How to complete this task: Of all the entries below, only the lines from the one with "A shallow embedding" up to and including the one with "- A Go [error]" are to be duplicated exactly.

(Dataset records)

(** * go-imap: listing response and connection transport

    A shallow embedding of [responses/list.go] (the LIST / LSUB response
    handler with its special-use filter) and of [conn.go] (connection
    states, flush aggregation, diagnostic tapping and in-place stream
    upgrade), together with the properties established about them.

    Conventions.
    - Go slices are lists, Go [map[string]bool] values are [gmap string bool]
      read with the zero value [false] for an absent key.
    - A Go [error] result is an [option error]; [None] is [nil].
    - Stateful code is written in state-passing style: every operation
      takes the state it reads and returns the state it leaves. *)

From stdpp Require Import gmap strings list.
From Stdlib Require Import ZArith.

Open Scope string_scope.
Open Scope list_scope.
Open Scope nat_scope.

Set Warnings "-clear-no-such-hyp".

(** Go bytes. *)
Abbreviation byte := Init.Byte.byte.

(** Go [error] values.  Only identity matters to the code under study.
    [ErrUnhandled] is the sentinel of package [responses] by which a
    handler declines a response; [ErrShortWrite] is [io.ErrShortWrite]. *)
Inductive error : Type :=
  | ErrUnhandled
  | ErrShortWrite
  | ErrOther (msg : string).

#[global] Instance error_eq_dec : EqDecision error.
Proof. solve_decision. Defined.

(** Reading a [map[string]bool]: an absent key yields [false]. *)
Definition map_get (h : gmap string bool) (e : string) : bool :=
  default false (h !! e).

(* ===================================================================== *)
(** * Package [responses]: list.go                                         *)
(* ===================================================================== *)

Module Responses.

Definition listName : string := "LIST".
Definition lsubName : string := "LSUB".

(** Modelled from the spec: the mailbox record of package [imap]
    ("name, hierarchy delimiter, and an ordered set of attribute
    tokens"); its declaration is outside the files under study. *)
Record MailboxInfo : Type := {
  Attributes : list string;
  Delimiter : string;
  Name_ : string
}.

(** A LIST response.  [Mailboxes] is a channel in the source; here it
    is the sequence of records queued in it, oldest first. *)
Record List : Type := {
  Mailboxes : list MailboxInfo;
  Subscribed : bool;
  SpecialUse : bool
}.

(** [r.Mailboxes <- mbox], and the channel left with the records [ms]. *)
Definition send (r : List) (mbox : MailboxInfo) : List :=
  {| Mailboxes := Mailboxes r ++ [mbox]; Subscribed := Subscribed r;
     SpecialUse := SpecialUse r |}.

Definition with_Mailboxes (r : List) (ms : list MailboxInfo) : List :=
  {| Mailboxes := ms; Subscribed := Subscribed r; SpecialUse := SpecialUse r |}.

Definition Name (r : List) : string :=
  if Subscribed r then lsubName else listName.

(** [removeDups]: one pass keeping the first occurrence of every element. *)
Definition removeDups_step (st : list string * gmap string bool) (element : string)
  : list string * gmap string bool :=
  let '(nodups, encountered) := st in
  if negb (map_get encountered element)
  then (nodups ++ [element], <[element := true]> encountered)
  else (nodups, encountered).

Definition removeDups (elements : list string) : list string :=
  fst (foldl removeDups_step ([], ∅) elements).

(** [intersection]: hash the first slice, scan the second one. *)
Definition intersection (s1 s2 : list string) : list string :=
  let hash := foldl (fun (h : gmap string bool) e => <[e := true]> h) ∅ s1 in
  let inter := foldl (fun inter e => if map_get hash e then inter ++ [e] else inter) [] s2 in
  removeDups inter.

Definition specialuse : list string :=
  ["\ALL"; "\Archive"; "\Drafts"; "\Flagged"; "\Junk"; "\Sent"; "\Trash"; "\Important"].

(** The parts of package [imap] that [Handle] and [WriteTo] call are not
    among the files under study; they are taken as parameters. *)
Section Dispatch.

(** Untyped response fields ([interface{}]) and decoded responses. *)
Context {Field Resp : Type}.
(** [imap.ParseNamedResp]: name, remaining fields, and the [ok] flag. *)
Variable ParseNamedResp : Resp -> string * list Field * bool.
(** [MailboxInfo.Parse] run on a fresh record: the record as the call
    leaves it, and the error it returns. *)
Variable Parse : list Field -> MailboxInfo * option error.
(** [imap.RawString] and [MailboxInfo.Format]. *)
Variable RawString : string -> Field.
Variable Format : MailboxInfo -> list Field.
(** The protocol writer, and [imap.NewUntaggedResp(fields).WriteTo(w)]
    acting on it. *)
Context {Writer : Type}.
Variable resp_WriteTo : list Field -> Writer -> Writer * option error.

(** [Handle].  The send is taken to go through: a receiver, or room in
    the channel, is there. *)
Definition Handle (r : List) (resp : Resp) : List * option error :=
  let '(name, fields, ok) := ParseNamedResp resp in
  if negb ok || negb (String.eqb name (Name r)) then (r, Some ErrUnhandled)
  else
    let '(mbox, err) := Parse fields in
    match err with
    | Some e => (r, Some e)
    | None => (send r mbox, None)
    end.

(** The wire fields of one record: the response name, then the
    formatted mailbox. *)
Definition line (respName : string) (mbox : MailboxInfo) : list Field :=
  RawString respName :: Format mbox.

(** The loop of [WriteTo] over the records received from the channel
    until it is closed, in receive order.  Returns the records not yet
    received, the writer, and the error. *)
Fixpoint WriteTo_loop (r : List) (respName : string)
    (mailboxes : list MailboxInfo) (w : Writer)
  : list MailboxInfo * Writer * option error :=
  match mailboxes with
  | [] => ([], w, None)
  | mbox :: rest =>
      if SpecialUse r && (length (intersection (Attributes mbox) specialuse) =? 0)%nat
      then WriteTo_loop r respName rest w
      else
        let '(w', err) := resp_WriteTo (line respName mbox) w in
        match err with
        | Some e => (rest, w', Some e)
        | None => WriteTo_loop r respName rest w'
        end
  end.

(** [WriteTo].  The producer has closed the channel behind the records
    queued in it. *)
Definition WriteTo (r : List) (w : Writer) : List * Writer * option error :=
  let respName := Name r in
  let '(rest, w', err) := WriteTo_loop r respName (Mailboxes r) w in
  (with_Mailboxes r rest, w', err).

End Dispatch.

(** A writer that records every line handed to it and never fails. *)
Definition recording_WriteTo {Field : Type} (fields : list Field)
    (w : list (list Field)) : list (list Field) * option error :=
  (w ++ [fields], None).

(** *** Reference definitions, written from the prose of the specification *)

(** The elements of a list in the order in which each one first occurs. *)
Fixpoint first_occurrences (l : list string) : list string :=
  match l with
  | [] => []
  | x :: l' => x :: filter (fun y => y ≠ x) (first_occurrences l')
  end.

(** Intersection by set membership: the tokens of the scanned side that
    belong to the other side, each once, in order of first match. *)
Definition set_intersection (s1 s2 : list string) : list string :=
  first_occurrences (filter (fun e => e ∈ s1) s2).

(** A record is emitted when filtering is off, or when one of its
    attributes belongs to the special-use vocabulary. *)
Definition emitted (r : List) (mbox : MailboxInfo) : bool :=
  negb (SpecialUse r) || bool_decide (Exists (fun a => a ∈ specialuse) (Attributes mbox)).

(** Writing a sequence of lines in order, stopping at the first error. *)
Fixpoint write_lines {Field Writer : Type}
    (resp_WriteTo : list Field -> Writer -> Writer * option error)
    (lines : list (list Field)) (w : Writer) : Writer * option error :=
  match lines with
  | [] => (w, None)
  | l :: rest =>
      match resp_WriteTo l w with
      | (w', Some e) => (w', Some e)
      | (w', None) => write_lines resp_WriteTo rest w'
      end
  end.

(** The record a response line stands for, for the handler [r]: the
    line must be a named response carrying the name of [r], and its
    fields must parse. *)
Definition decoded {Field Resp : Type}
    (ParseNamedResp : Resp -> string * list Field * bool)
    (Parse : list Field -> MailboxInfo * option error)
    (r : List) (resp : Resp) : option MailboxInfo :=
  let '(name, fields, ok) := ParseNamedResp resp in
  if ok && String.eqb name (Name r)
  then match Parse fields with
       | (mbox, None) => Some mbox
       | (_, Some _) => None
       end
  else None.

End Responses.

(* ===================================================================== *)
(** * Package [imap]: conn.go                                              *)
(* ===================================================================== *)

Module Imap.

(** ** Connection states

    [ConnState] is a Go [int]; the constants are far from its bounds, so
    no wrap-around arises and the values are plain integers. *)

Definition ConnState : Type := Z.

Definition ConnectingState : ConnState := 0%Z.
Definition NotAuthenticatedState : ConnState := Z.shiftl 1 0.
Definition AuthenticatedState : ConnState := Z.shiftl 1 1.
Definition SelectedState : ConnState := (AuthenticatedState + Z.shiftl 1 2)%Z.
Definition LogoutState : ConnState := Z.shiftl 1 3.
Definition ConnectedState : ConnState :=
  Z.lor (Z.lor NotAuthenticatedState AuthenticatedState) SelectedState.

(** ** The flush aggregator

    [multiFlusher.Flush] over any kind of flushable sink [F] acting on
    any state [St]: the sinks are visited in slice order and the first
    error is returned at once. *)
Section MultiFlusher.
Context {F St : Type}.
Variable Flush : F -> St -> St * option error.

Fixpoint multiFlusher_Flush (flushers : list F) (st : St) : St * option error :=
  match flushers with
  | [] => (st, None)
  | f :: rest =>
      let '(st', err) := Flush f st in
      match err with
      | Some e => (st', Some e)
      | None => multiFlusher_Flush rest st'
      end
  end.

(** Instrumentation used to state which flushes were attempted: the
    same sink operation, also appending the sink to a log. *)
Definition logged_Flush (f : F) (st : St * list F) : (St * list F) * option error :=
  let '(st', err) := Flush f (fst st) in ((st', snd st ++ [f]), err).

(** The state reached by flushing every sink of [fs] in order, as long
    as each flush succeeds. *)
Fixpoint flush_all_ok (fs : list F) (st : St) : option St :=
  match fs with
  | [] => Some st
  | f :: rest =>
      match Flush f st with
      | (st', None) => flush_all_ok rest st'
      | (_, Some _) => None
      end
  end.
End MultiFlusher.

(** [newMultiFlusher]: the aggregate is the list of its sinks. *)
Definition newMultiFlusher {F : Type} (flushers : list F) : list F := flushers.

(** ** Streams, sinks and the observable world *)

(** A duplex network stream ([net.Conn]): an identity, whether its
    dynamic type also has a [Flush] method, and its endpoint addresses
    ([nil] addresses are [None]). *)
Record Stream : Type := {
  sid : nat;
  flushable : bool;
  LocalAddr : option string;
  RemoteAddr : option string
}.

#[global] Instance Stream_eq_dec : EqDecision Stream.
Proof. solve_decision. Defined.

(** Outcome of one [Write] call on a stream or sink.  Following the
    [io.Writer] contract a call either takes all the bytes, or reports an
    error together with the number of bytes it took. *)
Inductive write_res : Type :=
  | WOk
  | WErr (n : nat) (e : error).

(End Dataset records)

Task response:
    A shallow embedding of [responses/list.go] (the LIST / LSUB response
    handler with its special-use filter) and of [conn.go] (connection
    states, flush aggregation, diagnostic tapping and in-place stream
    upgrade), together with the properties established about them.

    Conventions.
    - Go slices are lists, Go [map[string]bool] values are [gmap string bool]
      read with the zero value [false] for an absent key.
    - A Go [error] result is an [option error]; [None] is [nil].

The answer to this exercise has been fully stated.